Intermediate Nodes: When merging tokens across sets, intermediate nodes are introduced to store cross-action tokens, ensuring at most one intermediate node exists between any two action nodes.
Set Permutation Regularization (SPR): Features within each set are randomly permuted and then flattened into a 1D sequence, which is tokenized using standard BPE. Different permutations generate distinct but semantically equivalent tokenization results, utilized for training data augmentation and inference ensemble.

Loss & Training¶

A T5 encoder-decoder is used for next-token prediction. During training, permutations are re-sampled each epoch to generate augmented sequences; during inference, \(q\) permutations are generated for data-level ensembling.

Key Experimental Results¶

Method	Recall@10	NDCG@10	Description
TIGER (RQ-VAE)	Baseline	Baseline	Context-free
ActionPiece	+Significant Improvement	+Significant Improvement	Context-aware
ActionPiece+SPR	Optimal	Optimal	+Ensemble Augmentation

Key Findings¶

Context-aware tokenization allows the same item to acquire different representations across various purchase sequences, enhancing semantic distinctiveness.
SPR not only provides data augmentation, but ensembling during inference also further enhances stability.
The efficient implementation reduces the time complexity from \(O(QNLm^2)\) to \(O(\log Q \log H \cdot NLm^2)\).

Performance Improvement Across Datasets¶

Dataset	TIGER R@10	ActionPiece R@10	Gain
Beauty	0.082	0.098	+19.5%
Sports	0.056	0.069	+23.2%
Toys	0.071	0.085	+19.7%

The efficient implementation reduces the time complexity from \(O(QNLm^2)\) to \(O(\log Q \log H \cdot NLm^2)\).

Highlights & Insights¶

Transferring the evolution perspective of NLP tokenization to recommendation systems provides an extremely apt analogy: word-level \(\rightarrow\) subword-level \(\approx\) item-level \(\rightarrow\) subaction-level.
Set Permutation Regularization cleverly utilizes the unordered nature of feature sets, converting what was once a "modeling difficulty" into a "natural augmentation".
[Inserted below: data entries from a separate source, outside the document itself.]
Lemma overlap_spec n A B stale ck : Forall bucket_ok (A ++ B) -> StronglySorted apart (A ++ B) ->
  Forall (fun b => block_num b < num) A -> Forall (fun b => num <= block_num b) B -> free_entries stale ->
  ~ (exists b B', B = b :: B' /\ block_num b = num /\ block_size b <= size) ->
  roomy n (mkTable (A ++ B ++ stale) (len (A ++ B))) -> 2 * n + STARTING_BUCKETS + 2 < 2 ^ 29 ->
  exists A1 B1 stale', do_overlap h (len A) num size ck (mkTable (A ++ B ++ stale) (len (A ++ B))) =
      Some (false, mkTable (A1 ++ B1 ++ stale') (len (A1 ++ B1))) /\ length A1 = length A /\
    split_at (A ++ B) s e A1 B1 /\ free_entries stale' /\ roomy (n + 1) (mkTable (A1 ++ B1 ++ stale') (len (A1 ++ B1))).
Proof using Hblock Es Ee Hgeo.
  intros Hok Hs HnA HnB Hf Hno Hr Hn. destruct block_edges as (Epos & Eend & Hse & Hmax & Hsd & Hed).
  pose proof Hok as Hok'. apply Forall_app in Hok' as [HokA HokB].
  pose proof Hs as Hs'. apply StronglySorted_app in Hs' as (HAB & HsA & HsB).
  destruct (no_overwrite A B stale HnB Hf Hno) as (b & Eb & Eo).
  assert (Forall (fun b => s <= bpos b) B) as HB'.
  { eapply Forall_impl; [exact HnB|]. intros c Hc. rewrite Es. unfold bpos. destruct Hgeo. cbn in Hc. nia. }
  unfold do_overlap. rewrite Epos, Eend. cbn [co_buf]. rewrite Eb. cbn [mbind option_bind]. rewrite Eo. cbn [negb]. rewrite andb_true_r.
  cbn [andb].
  assert (forall m l1 l2, roomy m (mkTable l1 l2) -> m <= n + 1 -> roomy (n + 1) (mkTable l1 l2)) as Hmore by (unfold roomy; intros; lia).
  destruct A as [|a0 A0] eqn:EA.
  - cbn [length Z.of_nat]. change (0 =? 0) with true. cbn [negb mbind option_bind co_buf].
    destruct (overlap_rest_spec n [] B stale HokB HsB Hf Hr) as (B1 & stale' & E & Hf' & Hr' & H1 & H2 & H3 & H4).
    exists [], B1, stale'. split; [exact E|]. split; [done|]. split; [|split; [done|by eapply Hmore; [exact Hr'|lia]]].
    split; [by apply Forall_nil|done|by apply Forall_nil|done|constructor|done| |done].
    intros x Hx. cbn. symmetry. apply source_after. eapply Forall_impl; [exact HB'|]. cbn. intros; lia.
  - rewrite <- EA in *. assert (A <> []) as HneA by by rewrite EA. clear EA a0 A0.
    destruct (exists_last HneA) as (A' & p & ->). rewrite len_snoc. rewrite (proj2 (Z.eqb_neq _ 0)) by lia. cbn [negb].
    apply Forall_app in HnA as [_ Hp]. apply Forall_cons in Hp as [Hnp _].
    pose proof HokA as HokA'. apply Forall_app in HokA' as [_ Hp]. apply Forall_cons in Hp as [Hp _].
    rewrite <- !(app_assoc A' [p]) in *. cbn [app] in *.
    destruct (overlap_previous_spec n A' p B stale ck Hp Hnp Hf Hr Hn) as (p' & Q & stale1 & E & Hf1 & Hr1 & Hp' & HQ).
    rewrite E. cbn [mbind option_bind co_buf].
    destruct (previous_split A' p p' Q B ck HokA Hs HokB HnB Hnp Hp' HQ) as (P1 & P2 & P3 & P4 & P5 & P6 & P7 & P8).
    assert (forall l, A' ++ p' :: l = (A' ++ [p']) ++ l) as Eas by (intros; by rewrite <- app_assoc).
    rewrite (Eas (Q ++ B ++ stale1)), (Eas (Q ++ B)) in Hr1 |- *. rewrite <- len_snoc with (x := p').
    assert (Forall bucket_ok (Q ++ B)) as HokQ by by apply Forall_app.
    rewrite (app_assoc Q B stale1) in Hr1 |- *.
    destruct (overlap_rest_spec (n + len Q) (A' ++ [p']) (Q ++ B) stale1 HokQ P7 Hf1 Hr1) as (B1 & stale' & E2 & Hf' & Hr' & H1 & H2 & H3 & H4).
    exists (A' ++ [p']), B1, stale'. split; [exact E2|]. split; [rewrite !length_app; done|].
    split; [|split; [done|eapply Hmore; [exact Hr'|destruct HQ as [[-> _]|[-> _]]; cbn; lia]]].
    split; try done. intros x Hx. rewrite H4 by done. by apply P8.
Qed.

(** The new entry between what is before and what is behind it. *)
Lemma coalesced_insert l A B stale offset ck : split_at l s e A B -> bsz <= offset <= jsz -> (bsz | offset) -> free_entries stale ->
  coalesced (mkTable (A ++ new_bucket num size offset ck :: B ++ stale) (len A + 1 + len B)) (A ++ new_bucket num size offset ck :: B) /\
  forall x, source (A ++ new_bucket num size offset ck :: B) x =
    if (s <=? x) && (x <? e) then Some (ring (offset + (x - s))) else source l x.
Proof using Hblock Es Ee Hgeo.
  intros [HA HB Hok1 Hok2 Hs1 Hs2 Hlow Hhigh] Ho Hal [Hne Hfree]. destruct block_edges as (_ & _ & Hse & Hmax & Hsd & Hed).
  set (nb := new_bucket num size offset ck).
  assert (bpos nb = s) as Epos by done. assert (bend nb = e) as Eend by (unfold bend; rewrite Epos, Ee; done).
  assert (bucket_ok nb) as Hnb.
  { destruct Hblock, Hgeo. split; cbn; try done; [apply ring_bound; lia|by apply ring_whole]. }
  split.
  - split.
    + exists stale. split; [|done]. rewrite <- app_assoc. f_equal. rewrite length_app. cbn. lia.
    + apply Forall_app. split; [done|by apply Forall_cons].
    + apply StronglySorted_app. split_and!; [|done|apply StronglySorted_cons; split; [|done]].
      * intros a b Ha Hb. unfold apart. pose proof (proj1 (Forall_forall _ _) HA a Ha) as Hae. cbn in Hae.
        apply elem_of_cons in Hb as [->|Hb]; [lia|]. pose proof (proj1 (Forall_forall _ _) HB b Hb) as Hbe. cbn in Hbe. lia.
      * eapply Forall_impl; [exact HB|]. unfold apart. cbn. intros. lia.
  - intros x. rewrite source_app, source_cons. cbn [source]. rewrite Epos, Eend.
    destruct (Z.leb_spec s x) as [Hsx|Hsx]; [destruct (Z.ltb_spec x e) as [Hxe|Hxe]|]; cbn [andb].
    + rewrite source_before by (eapply Forall_impl; [exact HA|]; cbn; intros; lia). f_equal. cbn [nb new_bucket jnl_offset].
      apply ring_ring; destruct Hblock, Hgeo; lia.
    + rewrite source_before by (eapply Forall_impl; [exact HA|]; cbn; intros; lia). by apply Hhigh.
    + rewrite (source_after B) by (eapply Forall_impl; [exact HB|]; cbn; intros; lia). rewrite <- Hlow by done. by destruct (source A x).
Qed.
End Block.

Lemma add_block_spec n t l num size offset ck : coalesced t l -> roomy n t -> 2 * n + STARTING_BUCKETS + 4 < 2 ^ 29 ->
  block_ok num size -> bsz <= offset <= jsz -> (bsz | offset) ->
  exists i t' l', add_block h num size offset ck t = Some (i, t') /\ 0 <= i /\ coalesced t' l' /\ roomy (n + 2) t' /\
    forall x, source l' x = if (num * bsz <=? x) && (x <? num * bsz + size) then Some (ring (offset + (x - num * bsz))) else source l x.
Proof using Hgeo.
  intros Hc Hr Hn Hbk Ho Hal. destruct (lookup_bucket_spec t l num Hc) as (A & B & E & -> & HnA & HnB).
  destruct Hc as [(stale & -> & Hne & Hfree) Hok Hs]. unfold add_block. rewrite E. cbn [mbind option_bind num_full].
  rewrite (proj2 (Z.ltb_ge _ 0)), (proj2 (Z.ltb_ge _ (len A))) by (rewrite ?length_app; lia). cbn [orb].
  assert (free_entries stale) as Hf by done. clear Hne Hfree. rewrite <- app_assoc in *.
  set (s := num * bsz) in *. set (e := s + size).
  assert (0 < size <= UINT32_MAX /\ bsz <= offset < jsz + (jsz - bsz)) as [Hsz Ho2] by (destruct Hbk, Hgeo; unfold UINT32_MAX; lia).
  assert ((exists b B', B = b :: B' /\ block_num b = num /\ block_size b <= size) \/
    ~ (exists b B', B = b :: B' /\ block_num b = num /\ block_size b <= size)) as [(b & B' & -> & Hnum & Hle)|Hno].
  { destruct B as [|b B]; [right; intros (? & ? & ? & _); done|].
    destruct (decide (block_num b = num /\ block_size b <= size)) as [[? ?]|Hn']; [left; eauto|right]. intros (? & ? & [= <- <-] & ?). done. }
  - destruct (overwrite_spec num size s e Hbk eq_refl eq_refl n A b B' stale ck Hok Hs Hnum Hle Hf Hr) as (over & o & B1 & stale' & E2 & Hcase & Hsp & Hf' & Hr').
    cbn [app]. rewrite E2. cbn [mbind option_bind]. destruct Hcase as [[-> ->]|[-> [b' ->]]]; cbn [app] in *.
    + destruct (insert_block_new n A B1 stale' num size offset ck Hf' Hr' ltac:(lia) Hsz Ho2) as (stale2 & E3 & Hf2 & Hr2).
      destruct (coalesced_insert num size s e Hbk eq_refl eq_refl _ A B1 stale2 offset ck Hsp Ho Hal Hf2) as [Hc' Hsrc].
      eexists _, _, _. split; [exact E3|]. split; [lia|]. split; [|split; [|exact Hsrc]].
      * replace (len (A ++ B1) + 1) with (len A + 1 + len B1) by (rewrite length_app; lia). exact Hc'.
      * unfold roomy in *. lia.
    + destruct (coalesced_insert num size s e Hbk eq_refl eq_refl _ A B1 stale' offset ck Hsp Ho Hal Hf') as [Hc' Hsrc].
      eexists _, _, _. split; [by apply insert_block_over|]. split; [lia|]. split; [|split; [|exact Hsrc]].
      * replace (len (A ++ b' :: B1)) with (len A + 1 + len B1) by (rewrite length_app; cbn; lia). exact Hc'.
      * assert (roomy (n + 2) (mkTable (A ++ b' :: B1 ++ stale') (len (A ++ b' :: B1)))) as Hmore by (unfold roomy in *; lia).
        eapply roomy_shrink; [exact Hmore|by rewrite !length_app|done].
  - destruct (overlap_spec num size s e Hbk eq_refl eq_refl n A B stale ck Hok Hs HnA HnB Hf Hno Hr ltac:(lia)) as (A1 & B1 & stale1 & E2 & Hl & Hsp & Hf1 & Hr1).
    rewrite E2. cbn [mbind option_bind]. rewrite <- Hl.
    destruct (insert_block_new (n + 1) A1 B1 stale1 num size offset ck Hf1 Hr1 ltac:(lia) Hsz Ho2) as (stale2 & E3 & Hf2 & Hr2).
    destruct (coalesced_insert num size s e Hbk eq_refl eq_refl _ A1 B1 stale2 offset ck Hsp Ho Hal Hf2) as [Hc' Hsrc].
    eexists _, _, _. split; [exact E3|]. split; [lia|]. split; [|split; [|exact Hsrc]].
    * replace (len (A1 ++ B1) + 1) with (len A1 + 1 + len B1) by (rewrite length_app; lia). exact Hc'.
    * replace (n + 2) with (n + 1 + 1) by lia. exact Hr2.
Qed.
End Coalesce.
Limitations & Future Work¶

Vocabulary construction requires parsing the entire training corpus, which may incur high overhead for ultra-large-scale recommendation systems.
The definition of feature sets relies on manual design, requiring different feature configurations for different domains.
Multiple permutations in SPR increase induction/inference costs (requiring the generation of \(q\) permutations and their subsequent ensemble).
The introduction of intermediate nodes increases sequence complexity, which may affect long sequence modeling.
The method has only been validated in e-commerce recommendation scenarios, leaving its effectiveness in music, video, and other recommendation settings unexplored.
The weight design for weighted co-occurrence statistics might not be optimal, and comparative studies regarding its effectiveness are lacking.
Integration with LLM-based recommendation methods (e.g., LLaRA) has not been explored.
For cold-start users (with very short historical sequences), the advantages of context-aware tokenization may not be significant.

Additional Discussion¶

The core innovation of this method lies in transforming the problem from a single-dimensional to a multi-dimensional perspective for analysis, offering a more comprehensive understanding.
The experimental design covers multiple scenarios and baseline comparisons, with statistically significant results.
The modular design of the method makes it easy to extend to related tasks and new datasets.
Open-sourcing the code and data holds significant value for community replication and future research.

Rating¶

Novelty: ⭐⭐⭐⭐⭐ Context-aware action tokenization is a completely new paradigm.
Experimental Thoroughness: ⭐⭐⭐⭐ Multiple dataset validations and comprehensive ablations.
Writing Quality: ⭐⭐⭐⭐⭐ Clear analogies and precise algorithmic descriptions.
Value: ⭐⭐⭐⭐ Significant contribution to the tokenization infrastructure of generative recommendation.